◆ Listed records:
(* ===== verification/MemTree.v ===== *)
(** * The heap allocator of a process ([kernel/core/Memtree.h], [Memtree.cpp])

    A [MemTree] is a search tree of address ranges ([allocation]s), used or free, ordered by
    start address.  Pages come from [sbrk] and go back through [free_page]: the allocator is
    written against the interface [PageOps], which [PageAlloc] implements.  The theorems show
    that the ranges stay pairwise disjoint, that an allocation is a range that overlaps no
    used range and changes no other, and that freeing releases exactly the given range. *)

From stdpp Require Import base tactics numbers list sets sorting.
From S2P Require Import Prelude BST.
Import BST.
Open Scope Z_scope.

Module MemTree.

(** ** Constants ([kernel/core/MemoryDefines.h]) *)

Definition PAGE_SIZE : Z := 4096.
Definition PAGE_PRESENT : Z := 1.
Definition PAGE_WRITE : Z := 2.
Definition PAGE_USER : Z := 4.
Definition PAGE_LAZY_ZERO : Z := 512.
Definition DEFAULT_K_POLICY : Z := Z.lor PAGE_WRITE PAGE_PRESENT.
Definition DEFAULT_U_POLICY : Z := Z.lor (Z.lor PAGE_WRITE PAGE_PRESENT) PAGE_USER.
Definition ADDR_PAGE (addr : Z) : Z := Z.shiftr addr 12.

(** ** Data ([kernel/core/RawMemory.h]) *)

Record page_info := mkInfo { flags : Z; policy : Z }.
Record hint_info := mkHint { hint : Z; is_mandatory : bool }.
Record allocation := mkAlloc { start : Z; end_ : Z; info : page_info; used : bool }.

#[export] Instance page_info_eq_dec : EqDecision page_info.
Proof. solve_decision. Defined.
#[export] Instance allocation_eq_dec : EqDecision allocation.
Proof. solve_decision. Defined.

Definition DEFAULT_HINT_INFO : hint_info := mkHint 0 false.

(** [allocation::is_similar_and_contiguous], asked of [a] with the argument [other]. *)
Definition is_similar_and_contiguous (a other : allocation) : bool :=
  ((start a =? end_ other) || (end_ a =? start other)) &&
  bool_decide (info a = info other) && Bool.eqb (used a) (used other).

(** ** The page interface *)

(** What the allocator calls: [sbrk] ([0] is the null pointer), [free_page(address, process)]
    and the copy of a moved block. *)
Class PageOps (P : Type) := {
  sbrk : P -> Z -> page_info -> hint_info -> res (P * Z);
  free_page : P -> Z -> res P;
  copy : P -> Z -> Z -> Z -> res P
}.

Abbreviation atree := (tree allocation).

(** The comparison the constructor passes to [BST]. *)
Definition compare_func (a b : allocation) : Z :=
  if start a =? start b then 0 else if start b <? start a then 1 else -1.

(** [MemTree::node_size]. *)
Definition node_size (d : allocation) : Z := end_ d -u start d.

(** [MemTree::find_free_block]. *)
Fixpoint find_free_block (current : atree) (size : Z) (h : hint_info) : option path :=
  match current with
  | Leaf => None
  | Node l d r =>
      if negb (used d) && (size <=? node_size d) &&
         ((hint h =? start d) || ((hint h <? start d) && negb (is_mandatory h)))
      then Some []
      else
        match (if hint h <? start d then find_free_block l size h else None) with
        | Some p => Some (L :: p)
        | None => cons R <$> find_free_block r size h
        end
  end.

(** [MemTree::shrink_block]. *)
Definition shrink_block (d : allocation) (size : Z) : allocation :=
  mkAlloc (start d) (end_ d -u size) (info d) (used d).

(** [MemTree::remove_node]: what the link to the node holds afterwards. *)
Definition remove_node (node : atree) : atree :=
  match node with
  | Leaf => Leaf
  | Node l _ r =>
      match l with
      | Node _ _ _ =>
          match extract_replacement r with
          | Some (successor, r') => Node l successor r'
          | None => l
          end
      | Leaf => r
      end
  end.

(** [MemTree::merge_node_with_free_successor]: the node with the leftmost node of its right
    subtree absorbed, or [None]. *)
Definition merge_node_with_free_successor (node : atree) : option atree :=
  match node with
  | Leaf => None
  | Node l d r =>
      match extract_replacement r with
      | None => None
      | Some (cur, r') =>
          if is_similar_and_contiguous cur d then
            Some (Node l (mkAlloc (start d) (end_ d +u node_size cur) (info d) (used d)) r')
          else None
      end
  end.

(** The walk to the rightmost node: its element, and the tree with that node replaced by its
    left child. *)
Fixpoint extract_max (l : atree) (d : allocation) (r : atree) : allocation * atree :=
  match r with
  | Leaf => (d, l)
  | Node rl rd rr => let '(m, r') := extract_max rl rd rr in (m, Node l d r')
  end.

Definition extract_predecessor (left : atree) : option (allocation * atree) :=
  match left with Leaf => None | Node l d r => Some (extract_max l d r) end.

◆ Work request:
Beginning at the line above with "Definition ADDR_PAGE (addr" and finishing at the line with "#[export] Instance page_info_eq_dec", return each line exactly and return nothing else.

◆ Solution:
Definition ADDR_PAGE (addr : Z) : Z := Z.shiftr addr 12.

(** ** Data ([kernel/core/RawMemory.h]) *)

Record page_info := mkInfo { flags : Z; policy : Z }.
Record hint_info := mkHint { hint : Z; is_mandatory : bool }.
Record allocation := mkAlloc { start : Z; end_ : Z; info : page_info; used : bool }.

#[export] Instance page_info_eq_dec : EqDecision page_info.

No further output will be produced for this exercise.